Wenn man hierzulande ins Kino geht, bekommt man meist vor Beginn der Vorstellung einen Spot eingeblendet, der auf die Strafbarkeit des Raubkopierens hinweist ("Wie oft noch?" - "Noch fünf Mal singen!"). Ähnliche Hinweise gibt es inzwischen auch in einigen Computerspielen und in Anleitungen. Manch einer nimmt diese Drohungen nicht ernst. Ein junger Amerikaner offenbar ebenfalls nicht. Wie die Kollegen des OnlineWelten-Portals berichten, gab es dafür eine empfindliche Strafe:
Was hierzulande im Kino gern komödiantisch angedroht wird, fand nun in den USA nun tatsächlich Anwendung.
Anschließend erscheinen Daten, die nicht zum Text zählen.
(** C9, amended. For no payload and for every payload with neither a key
    [message] nor a key [__proto__], the produced value has no own [message]
    and reads the empty string inherited from [Error.prototype], the base
    error being constructed with no message argument; its category name is
    the label unless the payload names [name], and then it is the payload's
    value. *)
Theorem message_stays_empty (L : string) (args : option payload) (h : heap) :
  realm_ok h = true ->
  nodup_keys (payload_of args) = true ->
  proto_free (payload_of args) = true ->
  assoc "message" (payload_of args) = None ->
  produces h L args (fun _ e h' =>
    own_property h' e "message" = None /\
    field h' e "message" = Some (VString EmptyString) /\
    field h' e "name" = Some (final_value L args "name") /\
    (assoc "name" (payload_of args) = None ->
     field h' e "name" = Some (VString L))).
Proof.
  intros Hr Hnd Hfree Hm. pose proof (realm_ok_facts _ Hr) as Hf.
  apply produces_intro; [assumption|assumption|].
  set (ps := assign_props (payload_of args) (base_props L)).
  pose proof (made_instance h L ps) as He.
  assert (assoc "message" ps = None) as Hmsg
    by (unfold ps; now rewrite assign_props_other).
  assert (field (made_heap h L ps) (S (S (length h))) "name"
          = Some (final_value L args "name")) as Hname.
  { refine (field_own_data _ _ _ _ _ true He _).
    apply assign_props_final; auto. }
  split; [unfold own_property; now rewrite He|].
  split.
  { apply (instance_message _ (S (length h)) (length h) _ L ps);
      auto using made_realm, made_class. }
  split; [exact Hname|].
  intros Hn. unfold final_value in Hname. now rewrite Hn in Hname.
Qed.

Lemma message_stays_empty_witness :
  produces realm0 "NetworkError"
    (Some [("status", VNumber 500); ("endpoint", VString "/api/users")])
    (fun _ e h' =>
       own_property h' e "message" = None /\
       field h' e "message" = Some (VString EmptyString) /\
       field h' e "name" = Some (VString "NetworkError")).
Proof.
  destruct (message_stays_empty "NetworkError"
              (Some [("status", VNumber 500); ("endpoint", VString "/api/users")])
              realm0 eq_refl eq_refl eq_refl eq_refl)
    as (C & e & h' & Hrun & Hown & Hmsg & _ & Hname).
  exists C, e, h'. repeat split; try assumption. now apply Hname.
Defined.

(** C10. When a class extends a factory-made class and an instance is
    created through the subclass, the last step of the inherited constructor
    re-parents the instance to the factory-made class's prototype: the
    subclass prototype is not on the instance's prototype chain, [instanceof]
    against the subclass is false and against the factory-made class true,
    and a member defined on the subclass prototype reads as [undefined] on
    the instance wherever no other object supplies that name. *)
Theorem derived_instance_reparented (L name : string)
    (methods : list (string * value)) (args : option payload) (h : heap) :
  realm_ok h = true ->
  (forall C D e h',
     make_derived L name methods args h = Normal (C, D, e) h' ->
     exists P SP,
       own_property h' C "prototype" = Some (PData (VObject P) false) /\
       own_property h' D "prototype" = Some (PData (VObject SP) false) /\
       prototype_chain h' e = Some [P; Error_prototype; Object_prototype] /\
       ~ In SP [P; Error_prototype; Object_prototype] /\
       instance_of (VObject e) D h' = Normal false h' /\
       instance_of (VObject e) C h' = Normal true h' /\
       forall m, In m (map fst methods) ->
         own_property h' SP m <> None /\
         (assoc m (payload_of args) = None ->
          m <> "_tag" -> m <> "name" -> m <> "constructor" ->
          own_property h' Error_prototype m = None ->
          own_property h' Object_prototype m = None ->
          field h' e m = Some VUndefined)) /\
  (proto_free (payload_of args) = true ->
   exists C D e h', make_derived L name methods args h = Normal (C, D, e) h').
Proof.
  intros Hr. apply realm_ok_facts in Hr.
  pose proof (realm_facts_length _ Hr) as Hlen.
  set (h1 := with_class h L).
  assert (realm_facts h1) as Hr1 by now apply with_class_realm.
  assert (length h1 = S (S (length h))) as Hl1 by apply with_class_length.
  assert (tagged_class h1 (S (length h)) (length h) L) as Hc1
    by apply TaggedError_class.
  set (sp := class_prototype_object (Some (length h)) (S (length h1)) methods).
  set (d := class_constructor_object name (S (length h)) (length h1) DerivedClass).
  set (h2 := h1 ++ [sp; d]).
  assert (realm_facts h2) as Hr2 by now apply realm_facts_snoc.
  assert (tagged_class h2 (S (length h)) (length h) L) as Hc2
    by now apply tagged_class_snoc.
  assert (target_class h2 (S (length h1)) (length h1)) as Ht2
    by now apply (derived_target name methods h1 _ _ L).
  destruct (new_derived_run name methods h1 (S (length h)) (length h) args)
    as [f Hnew]; [lia|]. fold sp d h2 in Hnew.
  unfold make_derived.
  rewrite (bind_Normal _ _ _ _ _ (TaggedError_run L h Hr)). fold (with_class h L).
  fold h1.
  rewrite (bind_Normal _ _ _ _ _ (extend_run name methods h1 _ _ L Hc1)).
  fold sp d h2.
  split.
  - intros C D e h'. unfold bind. rewrite Hnew.
    destruct (construct _ _ _ _ h2) as [e' h3| |] eqn:E; try discriminate.
    apply (constructor_partial f h2 _ (length h) L _ (length h1)) in E
      as (-> & ps & -> & Hps); try assumption.
    intros [= <- <- <-]. subst h'.
    set (i := Obj (Some (length h)) true ps NotCallable).
    set (h3 := h2 ++ [i]).
    assert (realm_facts h3) as Hr3 by now apply realm_facts_snoc.
    assert (tagged_class h3 (S (length h)) (length h) L) as Hc3
      by now apply tagged_class_snoc.
    assert (h3 !! length h2 = Some i) as He by apply snoc_lookup.
    assert (h3 !! S (length h1) = Some d) as Hd
      by (apply snoc_lookup_old, lookup_second_new).
    assert (h3 !! length h1 = Some sp) as Hsp
      by (apply snoc_lookup_old, lookup_first_new).
    exists (length h), (length h1).
    pose proof Hc3 as [fo po F_at F_call ? F_prototype].
    split; [unfold own_property; now rewrite F_at|].
    split; [unfold own_property; now rewrite Hd|].
    split; [eapply instance_prototype_chain; eassumption|].
    split.
    { unfold Error_prototype, Object_prototype. simpl. lia. }
    split.
    { apply (instance_of_unrelated h3 _ _ L _ ps _ d (length h1) false Hr3 Hc3);
        try assumption; try reflexivity; try discriminate;
        unfold Error_prototype, Object_prototype; lia. }
    split; [eapply instance_of_own_class; eassumption|].
    intros m Hm. split.
    + unfold own_property. rewrite Hsp. unfold get_own, sp. simpl props.
      apply methods_defined. now left.
    + intros Hargs Ht Hn Hcn H1 H0.
      apply (instance_undefined h3 (S (length h)) (length h) _ L ps);
        try assumption.
      rewrite (Hps m Hargs). simpl.
      apply String.eqb_neq in Ht, Hn. now rewrite Ht, Hn.
  - intros Hfree. exists (S (length h)), (S (length h1)).
    unfold bind. rewrite Hnew.
    rewrite (constructor_total f h2 _ (length h) L _ (length h1)) by assumption.
    now do 2 eexists.
Qed.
Ein kalifornischer Spiele-Pirat wurde zu einem Jahr Haft, fünf Jahre Bewährung, 100.000 Dollar Strafe und 10.000 Dollar Entschädigung verurteilt.
Die Polizei stürmte Frederick Browns Haus, nachdem sie einen Hinweis erhalten hatte, dass der Bösewicht dort Massen von illegalen Spiel-Discs hortet, um sie dann an gutgläubige Kunden weiter zu veräußern.